Recently, I was catching up on news about a major health data security breach that happened last year. The scope of the breach was staggering, with personal information for three quarters of a million residents exposed to hackers. The state has already spent $9 million on numerous upgrades and audits, and this expense is just the beginning of what they’re faced with.
As I was reading, I started thinking about an accident I passed on the way to work. There were three cars involved, all of which looked severely damaged. Paramedics were on the scene, indicating that people had been hurt.

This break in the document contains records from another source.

(* ===== verification/EventLoop.v ===== *)
(** * The timer manager of the event loop, [src/event_loop.rs]

    [AsyncTimerManager] is a handle shared by the main thread and one worker
    thread.  [Worker] is what the worker owns (its map and its ordered set of
    deadlines), [Manager] adds what both threads share: the bounded command
    channel, the fired queue, the atomic counters and the waker flag.  The
    public methods are functions on [Manager]; the worker loop is the step
    relation [worker_step]; [mgr_step] interleaves the two.

    An [Instant] is a number of nanoseconds, a [Duration] a non-negative one;
    both stay far below the range where [Instant + Duration] would panic. *)

From S2P Require Import Prelude.

(** ** Deadlines in order: [BTreeSet<(Instant, u64, u64)>]

    The set is its strictly increasing enumeration, so [iter().next()] is the
    head. *)
Abbreviation heap_key := (Z * Z * Z)%type.

Definition key_lt (a b : heap_key) : Prop :=
  let '(d1, s1, i1) := a in let '(d2, s2, i2) := b in
  (d1 < d2 ∨ (d1 = d2 ∧ (s1 < s2 ∨ (s1 = s2 ∧ i1 < i2))))%Z.
#[export] Instance key_lt_dec : RelDecision key_lt.
Proof. intros [[d1 s1] i1] [[d2 s2] i2]. unfold key_lt. apply _. Defined.

Fixpoint heap_insert (k : heap_key) (l : list heap_key) : list heap_key :=
  match l with
  | [] => [k]
  | x :: l' =>
      if bool_decide (key_lt k x) then k :: l
      else if bool_decide (k = x) then l
      else x :: heap_insert k l'
  end.
Fixpoint heap_remove (k : heap_key) (l : list heap_key) : list heap_key :=
  match l with
  | [] => []
  | x :: l' => if bool_decide (k = x) then l' else x :: heap_remove k l'
  end.

(** ** The worker's data *)

Record TimerEntry := {
  deadline : Z;      (* Instant *)
  delay : Z;         (* Duration *)
  remaining : Z;     (* u32 *)
  sequence : Z;      (* u64 *)
}.

Inductive TimerCommand :=
  | ScheduleTimeout (timer_id deadline delay sequence : Z)
  | ScheduleInterval (timer_id deadline delay repeat_count sequence : Z)
  | Cancel (timer_id : Z)
  | CancelWithAck (timer_id : Z)
  | Clear
  | Shutdown
  | ClearWithAck
  | ShutdownWithAck.
(** What is sent on the [oneshot] channel of a command, if it has one. *)
Inductive Ack := NoAck | AckRemoved (removed : bool) | AckUnit.

Record Worker := {
  scheduled_timers : gmap Z TimerEntry;
  timer_heap : list heap_key;
  scheduled_count : Z;      (* shared AtomicU64 *)
  waker : bool;             (* EventLoopWaker's flag *)
}.
Definition worker_init : Worker :=
  {| scheduled_timers := ∅; timer_heap := []; scheduled_count := 0; waker := false |}.

Definition wake (w : Worker) : Worker :=
  {| scheduled_timers := scheduled_timers w; timer_heap := timer_heap w;
     scheduled_count := scheduled_count w; waker := true |}.

(** The common body of the two [Schedule] arms. *)
Definition schedule_entry (w : Worker) (timer_id : Z) (e : TimerEntry) : Worker :=
  let is_new := bool_decide (scheduled_timers w !! timer_id = None) in
  let heap := match scheduled_timers w !! timer_id with
              | Some old => heap_remove (deadline old, sequence old, timer_id) (timer_heap w)
              | None => timer_heap w
              end in
  {| scheduled_timers := <[timer_id := e]> (scheduled_timers w);
     timer_heap := heap_insert (deadline e, sequence e, timer_id) heap;
     scheduled_count :=
       if is_new then wrap_u64 (scheduled_count w + 1) else scheduled_count w;
     waker := waker w |}.

Definition cancel_entry (w : Worker) (timer_id : Z) : Worker * bool :=
  match scheduled_timers w !! timer_id with
  | Some entry =>
      ({| scheduled_timers := delete timer_id (scheduled_timers w);
          timer_heap := heap_remove (deadline entry, sequence entry, timer_id) (timer_heap w);
          scheduled_count := wrap_u64 (scheduled_count w - 1);
          waker := waker w |}, true)
  | None => (w, false)
  end.

Definition clear_all (w : Worker) : Worker :=
  let count := Z.of_nat (size (scheduled_timers w)) in
  wake {| scheduled_timers := ∅; timer_heap := [];
          scheduled_count := wrap_u64 (scheduled_count w - count); waker := waker w |}.

(** [handle_timer_command]: the new state, the acknowledgement sent, and
    whether the worker goes on. *)
Definition handle_timer_command (w : Worker) (cmd : TimerCommand) : Worker * Ack * bool :=
  match cmd with
  | ScheduleTimeout timer_id dl dly seq =>
      (schedule_entry w timer_id
         {| deadline := dl; delay := dly; remaining := 1; sequence := seq |}, NoAck, true)
  | ScheduleInterval timer_id dl dly repeat_count seq =>
      let repeats := if bool_decide (repeat_count = 0%Z) then U32_MAX else repeat_count in
      (schedule_entry w timer_id
         {| deadline := dl; delay := dly; remaining := repeats; sequence := seq |}, NoAck, true)
  | Cancel timer_id => ((cancel_entry w timer_id).1, NoAck, true)
  | CancelWithAck timer_id =>
      let '(w', removed) := cancel_entry w timer_id in (w', AckRemoved removed, true)
  | Clear => (clear_all w, NoAck, true)
  | ClearWithAck => (clear_all w, AckUnit, true)
  | Shutdown => (clear_all w, NoAck, false)
  | ShutdownWithAck => (clear_all w, AckUnit, false)
  end.

(** [fire_due_timers], first loop: pop every deadline up to [now].  Popping the
    head of the set is recursion on its enumeration. *)
Record FireAcc := {
  acc_timers : gmap Z TimerEntry;
  acc_count : Z;
  fired_ids : list Z;
  to_reschedule : list (Z * Z * Z * Z);   (* id, delay, remaining, sequence *)
}.
Fixpoint pop_due (now : Z) (heap : list heap_key) (acc : FireAcc) : list heap_key * FireAcc :=
  match heap with
  | [] => ([], acc)
  | (dl, seq, timer_id) :: heap' =>
      if bool_decide (dl ≤ now)%Z then
        match acc_timers acc !! timer_id with
        | Some entry =>
            let timers := delete timer_id (acc_timers acc) in
            let fired := fired_ids acc ++ [timer_id] in
            if bool_decide (remaining entry > 1)%Z then
              let rem := if bool_decide (remaining entry = U32_MAX) then U32_MAX
                         else (remaining entry - 1)%Z in
              pop_due now heap'
                {| acc_timers := timers; acc_count := acc_count acc; fired_ids := fired;
                   to_reschedule := to_reschedule acc ++ [(timer_id, delay entry, rem, seq)] |}
            else
              pop_due now heap'
                {| acc_timers := timers; acc_count := wrap_u64 (acc_count acc - 1);
                   fired_ids := fired; to_reschedule := to_reschedule acc |}
        | None => pop_due now heap' acc
        end
      else (heap, acc)
  end.

(** Second loop: every interval goes back in with a deadline counted from a
    fresh clock reading ([clock] lists the readings, one per interval). *)
Fixpoint reschedule (clock : nat → Z) (todo : list (Z * Z * Z * Z))
    (timers : gmap Z TimerEntry) (heap : list heap_key) :
    gmap Z TimerEntry * list heap_key :=
  match todo with
  | [] => (timers, heap)
  | (timer_id, dly, rem, seq) :: todo' =>
      let next_deadline := (clock 0%nat + dly)%Z in
      reschedule (λ i, clock (S i)) todo'
        (<[timer_id := {| deadline := next_deadline; delay := dly; remaining := rem;
                          sequence := seq |}]> timers)
        (heap_insert (next_deadline, seq, timer_id) heap)
  end.

(** The whole of [fire_due_timers]: the worker's new data and the ids it
    appends to the fired queue. *)
Definition fire_due_timers (now : Z) (clock : nat → Z) (w : Worker) : Worker * list Z :=
  let '(heap, acc) := pop_due now (timer_heap w)
    {| acc_timers := scheduled_timers w; acc_count := scheduled_count w;
       fired_ids := []; to_reschedule := [] |} in
  let '(timers, heap) := reschedule clock (to_reschedule acc) (acc_timers acc) heap in
  let w' := {| scheduled_timers := timers; timer_heap := heap;
               scheduled_count := acc_count acc; waker := waker w |} in
  (if bool_decide (fired_ids acc = []) then w' else wake w', fired_ids acc).

(** ** The manager *)

Inductive TimerScheduleError := InvalidTimerId | QueueFull | ChannelClosed.
#[export] Instance timer_error_eq_dec : EqDecision TimerScheduleError.
Proof. solve_decision. Defined.

(** Where the worker thread stands: at the top of its loop, in the [try_recv]
    loop that follows a received command, or gone (its receiver dropped). *)
Inductive Phase := AtTop | Draining | Stopped.
#[export] Instance phase_eq_dec : EqDecision Phase.
Proof. solve_decision. Defined.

What struck me were the many similarities between the two situations. Significant damage. Injury. And nobody saw it coming until it was too late. Like a car accident, the last thing anybody wants is a security breach. Nobody means for these things to happen, but they do. Oftentimes, it’s simply because there wasn’t enough time to take proactive steps to avoid it.
Being proactive about data security can save you money
In a recent article by Fierce HealthIT, Chuck Christian, CIO at Columbus, Ga.-based St. Francis Hospital, compares being proactive about security to buying insurance. “Getting and maintaining funding (for security) is always a chore; that is, unless you have an ‘issue’ that you’ve recently had to deal with.”
Having funding for security helps you to be prepared in advance for unknown risks rather than responding to a crisis and paying more out of pocket in the end. Breaches are extremely costly. In the case of the Utah breach, the total cost of fraud could ultimately be about $406 million, affecting mostly banks and retailers. Additionally, HIPAA violations can realize penalties of up to $1.5 million.
But the real value is more than monetary
Although avoiding crippling costs is a big factor, what I consider to be one of the real values of being proactive when it comes to security is that it enhances patient care. Traditional security programs – which often come with challenging policies and procedures – can inhibit the ability to use patient information in a timely manner. For example, traditional off-site medical image storage can be highly secure but it is typically less accessible than a highly secure cloud-based vendor neutral archive system (VNA). A cloud-based VNA designed with encryption of data both in transit and at rest can provide not only a highly secure environment, but also the flexibility that doesn’t lock you to a “secure” desktop machine. This means that you have access to your secure data wherever you go, and on any device.
A second “real” benefit to being proactive is that your hospital and patients are protected over the long term. Not only is it essential to secure health information, but also patient identity. Today, all it takes is a name, date of birth, and social security number to have your identity stolen. As the keeper of such trusted information, it is critical to the future of your hospital to ensure this data is protected.
Ultimately, it is important to choose technology partners who take a proactive approach to security in order to help you assess risk and implement long-term solutions. Like buying insurance, you’re then more likely to be prepared for whatever comes your way.
How about you and your health system? Are you prepared?